UCSF Pediatric Focus

Using Artificial Intelligence to Speed Imaging of Brain Emergencies

Computed tomography (CT) scanning is currently the only type of imaging used worldwide to diagnose neurologic emergencies. Immediate diagnosis, aided by rapid, automated evaluation of head CT could greatly improve care in situations where minutes count.

When a patient has a neurological emergency, such as a traumatic brain injury, physicians are in a race against time to minimize the destruction or deterioration of fragile brain tissue. To speed the diagnostic testing needed to triage patients and guide treatment, Pratik Mukherjee, MD, PhD, and Esther Yuh, MD, PhD, of the UCSF Department of Radiology and Biomedical Imaging are testing whether they can use artificial intelligence technology to automatically recognize life-threatening findings on emergency CT scans of the head.

“The idea is to accelerate the detection of emergency features on CT scans of the head, so that critical decisions about patient care can be made more rapidly,” Mukherjee says. “These are life-and-death decisions where minutes count.

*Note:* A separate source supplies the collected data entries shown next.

(** * Charting: a shallow embedding of the Framer X chart component

    The repository holds one React component, [Charting], in three
    copies: [Charting.framerfx/code/Charting.tsx], a copy of it followed
    by the [addPropertyControls] block, and a reduced copy whose
    [options] object is empty.  The component's own logic is
    - [makeSeries], the generator of placeholder time series, which
      reads the clock and the random source once per point, and
    - the [options] object literal, which places the props into the
      nested structure the chart library consumes and resolves the
      custom colour strings.

    Conventions of the embedding:
    - a JavaScript number that holds a count, an index or a time value in
      milliseconds is a [Z]; a [Date] is its time value or the invalid
      date, and [new Date(v)] clips [v] to the range a [Date] can hold;
      every other number is an IEEE binary64 value ([spec_float] at
      precision 53), with the product [Math.random() * 3000] rounded by
      [SFmul];
    - a string is a [string] of 8-bit code units;
    - [Date.now()] and [Math.random()] are reads of an explicit [World];
    - a thrown [RangeError] or [TypeError] is the [Throw] result. *)

From Stdlib Require Import String Ascii.
From Stdlib Require Import ZArith List Bool Lia.
From Stdlib Require Import Floats.SpecFloat.
Import ListNotations.

Local Open Scope string_scope.
Local Open Scope Z_scope.

(** ** Numbers *)

Definition prec : Z := 53.
Definition emax : Z := 1024.

(** A JavaScript [number]: a binary64 value. *)
Definition number : Type := spec_float.

(** The binary64 value of an integer literal. *)
Definition number_of_Z (z : Z) : number := binary_normalize prec emax z 0 false.

(** [x * y] on numbers. *)
Definition number_mul (x y : number) : number := SFmul prec emax x y.

(** The integer part of a number, rounding towards zero; [0] for a NaN,
    an infinity or a zero (the first steps of [ToInt32]). *)
Definition truncate (x : number) : Z :=
  match x with
  | S754_finite s m e =>
      let a := Z.shiftl (Zpos m) e in if s then - a else a
  | _ => 0
  end.

(** [ToInt32]: the integer part modulo [2^32], read as a signed 32-bit
    integer. *)
Definition ToInt32 (x : number) : Z :=
  let k := truncate x mod 2 ^ 32 in
  if k <? 2 ^ 31 then k else k - 2 ^ 32.

(** [x | 0]: both operands go through [ToInt32], and [n | 0 = n]. *)
Definition bitor_zero (x : number) : Z := Z.lor (ToInt32 x) 0.

(** What [Math.random()] may return: a number with positive sign,
    greater than or equal to [+0] and strictly less than [1]. *)
Definition in_unit_interval (x : number) : bool :=
  match x with
  | S754_zero false => true
  | S754_finite false m e =>
      bounded prec emax m e && (e <? 0) && (Zpos m <? 2 ^ (- e))
  | _ => false
  end.

Record UnitDouble : Type := {
  draw : number;
  draw_range : in_unit_interval draw = true
}.

(** ** Exceptions and results *)

Inductive Exception : Type :=
| RangeError   (* Invalid array length *)
| TypeError.   (* property access on null *)

Inductive Result (A : Type) : Type :=
| Ok (a : A)
| Throw (e : Exception).

Arguments Ok {A} a.
Arguments Throw {A} e.

(** ** The world: clock and random source

    [dateNow k] is what the [k]-th call of [Date.now()] returns and
    [mathRandom k] what the [k]-th call of [Math.random()] returns;
    the two cursors count the calls made so far. *)

Record World : Type := {
  dateNow : nat -> Z;
  mathRandom : nat -> UnitDouble;
  clockReads : nat;
  randomDraws : nat
}.

(** Computations that read the world and may throw. *)
Definition M (A : Type) : Type := World -> Result (A * World).

Definition ret {A} (a : A) : M A := fun w => Ok (a, w).

Definition bind {A B} (m : M A) (k : A -> M B) : M B :=
  fun w =>
    match m w with
    | Ok (a, w') => k a w'
    | Throw e => Throw e
    end.

Definition lift {A} (r : Result A) : M A :=
  fun w =>
    match r with
    | Ok a => Ok (a, w)
    | Throw e => Throw e
    end.

Declare Scope js_scope.
Delimit Scope js_scope with js.
Notation "x <- m ;; k" := (bind m (fun x => k))
  (at level 100, m at next level, right associativity) : js_scope.
Local Open Scope js_scope.

(** [Date.now()] *)
Definition Date_now : M Z :=
  fun w =>
    Ok (dateNow w (clockReads w),
        {| dateNow := dateNow w; mathRandom := mathRandom w;
           clockReads := S (clockReads w); randomDraws := randomDraws w |}).

(** [Math.random()] *)
Definition Math_random : M number :=
  fun w =>
    Ok (draw (mathRandom w (randomDraws w)),
        {| dateNow := dateNow w; mathRandom := mathRandom w;
           clockReads := clockReads w; randomDraws := S (randomDraws w) |}).

(** ** Arrays *)

(** [Array(len).fill(v)]: the constructor throws a [RangeError] unless
    [len] is an integer of [[0, 2^32)]; [fill] then sets each of the
    [len] slots to [v]. *)
Definition Array_fill {A} (len : Z) (v : A) : Result (list A) :=
  if (0 <=? len) && (len <? 2 ^ 32)
  then Ok (repeat v (Z.to_nat len))
  else Throw RangeError.

(** [a.map((d, i) => f d i)]: the callback runs on the elements in
    index order; a throw of the callback ends the traversal. *)
Fixpoint Array_map_from {A B} (f : A -> nat -> M B) (i : nat) (a : list A)
  : M (list B) :=
  match a with
  | [] => ret []
  | d :: rest =>
      y <- f d i ;;
      ys <- Array_map_from f (S i) rest ;;
      ret (y :: ys)
  end.

Definition Array_map {A B} (f : A -> nat -> M B) (a : list A) : M (list B) :=
  Array_map_from f 0%nat a.

(** ** makeSeries *)

(** A [Date] object: its time value in milliseconds, or the invalid
    date, whose time value is [NaN]. *)
Inductive Date : Type :=
| ValidDate (time : Z)
| InvalidDate.

(** The time values a [Date] can hold lie within 8.64e15 ms of the
    epoch. *)
Definition max_time : Z := 8640000000000000.

(** [new Date(value)] for a number ([TimeClip]): the date with that time
    value, and the invalid date where the value is out of range. *)
Definition Date_new (value : Z) : Date :=
  if Z.abs value <=? max_time then ValidDate value else InvalidDate.

Record DateValue : Type := { date : Date; value : Z }.

Record Series : Type := { data : list (Date * Z) }.

Definition hour_ms : Z := 3600000.

(** The literal [3000] of [Math.random() * 3000]. *)
Definition n3000 : number := Eval cbv in number_of_Z 3000.

(** [Math.max(250, (Math.random() * 3000) | 0)] *)
Definition genValue (r : number) : Z :=
  Z.max 250 (bitor_zero (number_mul r n3000)).

Definition genDateValue (n : Z) : M (list DateValue) :=
  a <- lift (Array_fill n 1) ;;
  Array_map
    (fun (_ : Z) (i : nat) =>
       now <- Date_now ;;
       r <- Math_random ;;
       ret {| date := Date_new (now - Z.of_nat i * hour_ms);
              value := genValue r |})
    a.

Definition makeSeries (seriesCount points : Z) : M (list Series) :=
  a <- lift (Array_fill seriesCount {| data := [] |}) ;;
  Array_map
    (fun (_ : Series) (_ : nat) =>
       g <- genDateValue points ;;
       ret {| data := map (fun v => (date v, value v)) g |})
    a.

(** ** Strings and the colour pattern *)

(** [\d] *)
Definition is_digit (c : ascii) : bool :=
  let n := nat_of_ascii c in (48 <=? n)%nat && (n <=? 57)%nat.

(** The code units that [.] does not match: line feed and carriage
    return (the two further line terminators lie outside 8-bit units). *)
Definition is_line_terminator (c : ascii) : bool :=
  Ascii.eqb c "010" || Ascii.eqb c "013".

(** [.*\d\)] matched at the head of [s].  The star is greedy: it takes a
    further character whenever the rest can still match, and gives up
    characters only when it cannot. *)
Fixpoint match_tail (s : string) : option string :=
  match s with
  | EmptyString => None
  | String c rest =>
      match (if is_line_terminator c then None else match_tail rest) with
      | Some m => Some (String c m)
      | None =>
          if is_digit c
          then match rest with
               | String ")" _ => Some (String c ")")
               | _ => None
               end
          else None
      end
  end.

(** [rgba?\(.*\d\)] matched at the head of [s]. *)
Definition match_here (s : string) : option string :=
  match s with
  | String "r" (String "g" (String "b" (String "a" (String "(" rest)))) =>
      option_map (append "rgba(") (match_tail rest)
  | String "r" (String "g" (String "b" (String "(" rest))) =>
      option_map (append "rgb(") (match_tail rest)
  | _ => None
  end.

(** The matched text of the leftmost match of [/rgba?\(.*\d\)/] in [s],
    or [None] where the pattern matches nowhere. *)
Fixpoint regexp_exec (s : string) : option string :=
  match match_here s with
  | Some m => Some m
  | None =>
      match s with
      | EmptyString => None
      | String _ rest => regexp_exec rest
      end
  end.

(** [item.match(/rgba?\(.*\d\)/)]: [null] ([None]) without a match, else
    the result array, which holds the matched text alone as the pattern
    has no capture group. *)
Definition String_match (item : string) : option (list string) :=
  option_map (fun m => [m]) (regexp_exec item).

(** [item.startsWith("var(")] *)
Definition startsWith_var (item : string) : bool := prefix "var(" item.

(** ** Values handed to the chart library *)

(** The functions that occur in the options: the component's own
    [mounted] hook, whose body is [setMounted(true)], and the callbacks
    the host passed in. *)
Inductive Callback : Type :=
| SetMountedTrue
| HostCallback (name : string).

Local Unset Elimination Schemes.
Inductive JsValue : Type :=
| JUndefined
| JBoolean (b : bool)
| JNumber (x : number)
| JString (s : string)
| JFunction (f : Callback)
| JArray (items : list JsValue)
| JObject (fields : list (string * JsValue)).
Local Set Elimination Schemes.

(** Property lookup in a list of fields; a missing property reads as
    [undefined]. *)
Fixpoint field (key : string) (fields : list (string * JsValue)) : JsValue :=
  match fields with
  | [] => JUndefined
  | (k, v) :: rest => if String.eqb key k then v else field key rest
  end.

(** [o.key] *)
Definition get (o : JsValue) (key : string) : JsValue :=
  match o with
  | JObject fields => field key fields
  | _ => JUndefined
  end.

Notation "o .[ k ]" := (get o k) (at level 1, left associativity, format "o .[ k ]").

(** The object without its property [key]. *)
Definition without (key : string) (o : JsValue) : JsValue :=
  match o with
  | JObject fields =>
      JObject (filter (fun kv => negb (String.eqb key (fst kv))) fields)
  | _ => o
  end.

Definition is_array (v : JsValue) : bool :=
  match v with JArray _ => true | _ => false end.

(** ** Props *)

Inductive ChartTypes : Type := Line | Area | Bar | Heatmap | Radar.

Definition ChartTypes_value (t : ChartTypes) : string :=
  match t with
  | Line => "line"
  | Area => "area"
  | Bar => "bar"
  | Heatmap => "heatmap"
  | Radar => "radar"
  end.

Inductive StrokeCurve : Type := Smooth | Straight | Stepline.

Definition StrokeCurve_value (c : StrokeCurve) : string :=
  match c with
  | Smooth => "smooth"
  | Straight => "straight"
  | Stepline => "stepline"
  end.

Inductive FillType : Type := Solid | Gradient | Pattern.

Definition FillType_value (f : FillType) : string :=
  match f with
  | Solid => "solid"
  | Gradient => "gradient"
  | Pattern => "pattern"
  end.

Record Props : Type := {
  width : option number;
  height : option number;
  points : Z;
  seriesCount : Z;
  chartType : ChartTypes;
  showToolbar : bool;
  showLegend : bool;
  showXaxis : bool;
  showYaxis : bool;
  isStacked : bool;
  isHorizontal : bool;
  colors : list string;
  palette : option string;
  showStroke : bool;
  stroke : number;
  strokeCurve : StrokeCurve;
  fillType : FillType;
  fillOpacity : number;
  onDataPointSelection : option string;
  onDataPointMouseEnter : option string;
  onDataPointMouseLeave : option string
}.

Anything that accelerates [the detection of emergency features] is crucial and can save lives and reduce long-term disability from these disorders.”

Another potentially important advance stems from the technology’s ability to catalog clinically significant “digital markers” that are recognizable across scans. This will facilitate future precision medicine research by combining data from quantitative image analyses with other types of data.

This project is one of six that the California Initiative to Advance Precision Medicine recently selected to receive up to $1.2 million in grant funding. Initially, the technology will be used in research, allowing imaging to be more easily incorporated into large-scale studies that determine how to provide the best treatment and care to those who experience a neurological emergency.